In an article entitled “The Chechen-Bermuda Triangle,” appearing in the October 26 issue of Kommersant, the paper took note of the fact that the Chechen Republic was fast emerging as “the Klondike of the twenty-first century.” A Russian deputy minister of finance, Aleksei Ulyukaev, was cited as claiming that he knew of 53 million rubles earmarked for Chechen restoration that had “not been used for the assigned purpose.” Of the 14.4 billion rubles allocated for the restoration of the economy of Chechnya, it was noted, only 52 percent (7.6 billion rubles) had been spent to date.
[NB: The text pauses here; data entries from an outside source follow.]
(** One area code on the counting stream: only five distinct numbers exist,
    so a request for six ends in a shortfall. *)
Definition short_rows : list Row :=
  [("+5511901234567", "(11) 9 0123-4567", "11", "901234567");
   ("+5511989012345", "(11) 9 8901-2345", "11", "989012345");
   ("+5511967890123", "(11) 9 6789-0123", "11", "967890123");
   ("+5511945678901", "(11) 9 4567-8901", "11", "945678901");
   ("+5511923456789", "(11) 9 2345-6789", "11", "923456789")].
Definition short_state : LoopState :=
  mkLoop short_rows
         (∅ ∪ {["+5511901234567"]} ∪ {["+5511989012345"]} ∪ {["+5511967890123"]}
            ∪ {["+5511945678901"]} ∪ {["+5511923456789"]}) 5 200.

(** The digits [join_digits n] reads from position [c] of a tape. *)
Fixpoint digits_at (tp : nat -> nat) (c n : nat) : string :=
  match n with
  | O => ""
  | S n' => str_int (0 + Z.of_nat (tp c) mod (9 - 0 + 1)) +:+ digits_at tp (S c) n'
  end.

(** The candidate local number drawn from position [c]. *)
Definition candidate (tp : nat -> nat) (c : nat) : string :=
  "9" +:+ digits_at tp c 8.

(** An entropy stream is productive with bound [F] when, from any position,
    one of the next [F + 1] blocks of eight draws gives a candidate that the
    filter accepts.  A stream that is not productive for any bound (one that
    yields 9 forever) keeps [gen_local_9digits] redrawing forever. *)
Definition productive (F : nat) (tp : nat -> nat) : Prop :=
  forall c, exists k, (k <= F)%nat /\
    is_trivially_invalid (candidate tp (c + 8 * k)) = Ok false.
(** One entry of a listing copied into an existing, empty place: what it
    gives and what holds for the entries that follow. *)
Lemma copy_entries_step n t children q f :
  NoDup ((n, t) :: children).*1 →
  wf_tree t = true →
  above q f → f !! q = Some EDir →
  (∀ n', n' ∈ ((n, t) :: children).*1 → vacant (q ++ [n']) f) →
  ∃ f1, copy_node t (q ++ [n]) f = (f1, [])
        ∧ (∀ p, ¬ q ++ [n] `prefix_of` p → f1 !! p = f !! p)
        ∧ above (q ++ [n]) f ∧ vacant (q ++ [n]) f
        ∧ above q f1 ∧ f1 !! q = Some EDir
        ∧ (∀ n', n' ∈ children.*1 → vacant (q ++ [n']) f1).
Proof.
  intros Hnodup Hwt Habove Hq Hvac. simpl in *.
  apply NoDup_cons in Hnodup as [Hn Hnodup].
  assert (above (q ++ [n]) f) as Habove'.
  { intros p Hp Hne. apply prefix_snoc_inv in Hp as [->|Hp]; [done|].
    destruct (decide (p = q)) as [->|Hpq]; [done|by apply Habove]. }
  assert (vacant (q ++ [n]) f) as Hvac' by (apply Hvac; by left).
  destruct (copy_node_ok t (q ++ [n]) f) as (f1 & Hcopy & Hframe);
    [done..|].
  exists f1. repeat split; [done..| | |].
  - intros p Hp Hne. rewrite Hframe; [by apply Habove|].
    intros Hsn. by apply (prefix_snoc_above p q n).
  - rewrite Hframe; [done|]. apply prefix_snoc_not.
  - intros n' Hn' p Hp. rewrite Hframe; [apply (Hvac n'); [by right|done]|].
    intros Hsn. assert (n = n') as -> by (eapply prefix_snoc_sibling;
                                           eassumption).
    done.
Qed.

Lemma copy_entries_post children :
  Forall (λ c, copies_all c.2) children →
  ∀ q f,
    NoDup children.*1 →
    forallb (λ c, wf_tree c.2) children = true →
    above q f → f !! q = Some EDir →
    (∀ n, n ∈ children.*1 → vacant (q ++ [n]) f) →
    ∀ n tc r t',
      tree_child n children = Some tc → tree_lookup r tc = Some t' →
      (copy_entries copy_node children q f).1 !! ((q ++ [n]) ++ r)
      = Some (entry_of t').
Proof.
  induction 1 as [|[n0 t0] children Ht _ IH];
    intros q f Hnodup Hwf Habove Hq Hvac n tc r t' Hchild Hlook;
    [done|].
  simpl in Hwf. apply andb_prop in Hwf as [Hwt Hwf].
  destruct (copy_entries_step n0 t0 children q f)
    as (f1 & Hcopy & Hframe & Habove0 & Hvac0 & Habove1 & Hq1 & Hvac1);
    [done..|].
  pose proof Hnodup as Hnodup'. simpl in Hnodup'.
  apply NoDup_cons in Hnodup' as [Hn0 Hnodup'].
  destruct (copy_entries_ok children
              (proj2 (Forall_forall _ _) (λ c _, copy_node_ok c.2)) q f1)
    as (f2 & Hrest & Hframe2); [done..|].
  simpl in Hchild. simpl copy_entries.
  destruct (decide (n = n0)) as [->|Hne].
  - injection Hchild as <-.
    specialize (Ht (q ++ [n0]) f Hwt Habove0 Hvac0 r t' Hlook).
    simpl in Ht. rewrite Hcopy in *. rewrite Hrest. simpl in *.
    rewrite Hframe2; [done|].
    intros n' Hn' Hsn. apply Hn0.
    assert (n' = n0) as <-; [|done].
    eapply prefix_snoc_sibling; [done|]. by apply prefix_app_r.
  - specialize (IH q f1 Hnodup' Hwf Habove1 Hq1 Hvac1 n tc r t'
                  Hchild Hlook).
    rewrite Hcopy. by destruct (copy_entries copy_node children q f1).
Qed.

Lemma copy_node_post t : copies_all t.
Proof.
  induction t as [text|children IH] using tree_rect_nested;
    intros q f Hwf Habove Hvac r t' Hlook.
  - destruct r as [|n r]; [|done]. injection Hlook as <-.
    simpl. unfold copy2. rewrite (Hvac q) by done. simpl.
    by rewrite app_nil_r, lookup_insert_eq.
  - simpl in Hwf. apply andb_prop in Hwf as [Hnodup Hwf].
    apply bool_decide_eq_true in Hnodup.
    simpl copy_node. rewrite (makedirs_last q f); [|done|by left; apply Hvac].
    assert (above q (<[q:=EDir]> f)) as Habove1.
    { intros p Hp Hne. rewrite lookup_insert_ne by done. by apply Habove. }
    assert (∀ n, n ∈ children.*1 → vacant (q ++ [n]) (<[q:=EDir]> f))
      as Hvac1.
    { intros n Hn p Hp.
      rewrite lookup_insert_ne
        by (intros Heq; by apply (prefix_snoc_ne p q n Hp)).
      apply Hvac. by apply prefix_app_l in Hp. }
    destruct r as [|n r].
    + injection Hlook as <-. rewrite app_nil_r.
      destruct (copy_entries_ok children
                  (proj2 (Forall_forall _ _) (λ c _, copy_node_ok c.2))
                  q (<[q:=EDir]> f))
        as (f2 & Hrest & Hframe2);
        [done..|apply lookup_insert_eq|done|].
      rewrite Hrest. simpl. rewrite Hframe2; [apply lookup_insert_eq|].
      intros n _. apply prefix_snoc_not.
    + simpl in Hlook.
      destruct (tree_child n children) as [tc|] eqn:Hchild; [|done].
      replace (q ++ n :: r) with ((q ++ [n]) ++ r)
        by (by rewrite <- app_assoc).
      by apply (copy_entries_post children IH q (<[q:=EDir]> f)
                  Hnodup Hwf Habove1 (lookup_insert_eq _ _ _) Hvac1
                  n tc r t').
Qed.

(** X12. After the copy into a directory that exists and is empty,
    everything the template holds is in the destination, at the same
    relative path: each file with its text, each directory as a
    directory. *)
Theorem copy_template_files_copies (destination : path)
    (children : list (string * tree)) (w : world) (r : path) (t : tree) :
  wf_tree (Dir children) = true →
  dir_exists destination (fs w) = true →
  empty_below destination (fs w) →
  tree_lookup r (Dir children) = Some t →
  fs (copy_template_files destination (Dir children) w).2
    !! (destination ++ r)
  = Some (entry_of t).
Proof.
  intros Hwf Hdir Hempty Hlook.
  assert (fs (copy_template_files destination (Dir children) w).2
          = (copy_entries copy_node children destination (fs w)).1) as ->.
  { unfold copy_template_files.
    rewrite bind_run, mkdir_existing by done.
    unfold copytree, makedirs. simpl.
    rewrite (makedirs_from_existing [] destination (fs w) Hdir).
    destruct (copy_entries _ _ _ _) as [f2 errors]. by destruct errors. }
  simpl in Hwf. apply andb_prop in Hwf as [Hnodup Hwf].
  apply bool_decide_eq_true in Hnodup.
  pose proof (dir_exists_above _ _ Hdir) as Habove.
  pose proof (dir_exists_is_dir _ _ Hdir) as Hd.
  assert (∀ n, n ∈ children.*1 → vacant (destination ++ [n]) (fs w))
    as Hvac by (intros n _; by apply empty_below_vacant).
  destruct r as [|n r].
  - injection Hlook as <-. rewrite app_nil_r.
    destruct (copy_entries_ok children
                (proj2 (Forall_forall _ _) (λ c _, copy_node_ok c.2))
                destination (fs w))
      as (f2 & Hrest & Hframe2); [done..|].
    rewrite Hrest. simpl. rewrite Hframe2; [done|].
    intros n _. apply prefix_snoc_not.
  - simpl in Hlook.
    destruct (tree_child n children) as [tc|] eqn:Hchild; [|done].
    replace (destination ++ n :: r) with ((destination ++ [n]) ++ r)
      by (by rewrite <- app_assoc).
    by apply (copy_entries_post children
                (proj2 (Forall_forall _ _) (λ c _, copy_node_post c.2))
                destination (fs w) Hnodup Hwf Habove Hd Hvac n tc r t).
Qed.

(** ** The environment across [init] *)

Lemma keeps_environ_ret {A} (a : A) : keeps_environ (mret (M := M) a).
Proof. by intros w. Qed.

Lemma keeps_environ_raise {A} (e : exn) : keeps_environ (raise (A := A) e).
Proof. by intros w. Qed.

Lemma keeps_environ_bind {A B} (m : M A) (k : A → M B) :
  keeps_environ m → (∀ a, keeps_environ (k a)) → keeps_environ (m ≫= k).
Proof.
  intros Hm Hk w. rewrite bind_run. specialize (Hm w).
  destruct (m w) as [[a|e] w1]; simpl in *; [|done].
  by rewrite Hk.
Qed.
The no. 77 (October 22) issue of Novaya Gazeta contained an investigative article by journalist Pavel Voloshin entitled “The House Where They Sold [the explosive] Hexogen Stands in the Center of Moscow, at the Lubyanka,” which continues that newspaper’s relentless investigation into the September 1999 Moscow bombings, events which served to precipitate the current war in Chechnya. “Sometimes,” Voloshin observed, “the power ministries tell the truth. The Russian special services indeed do know everything about the Moscow explosions of 1999.”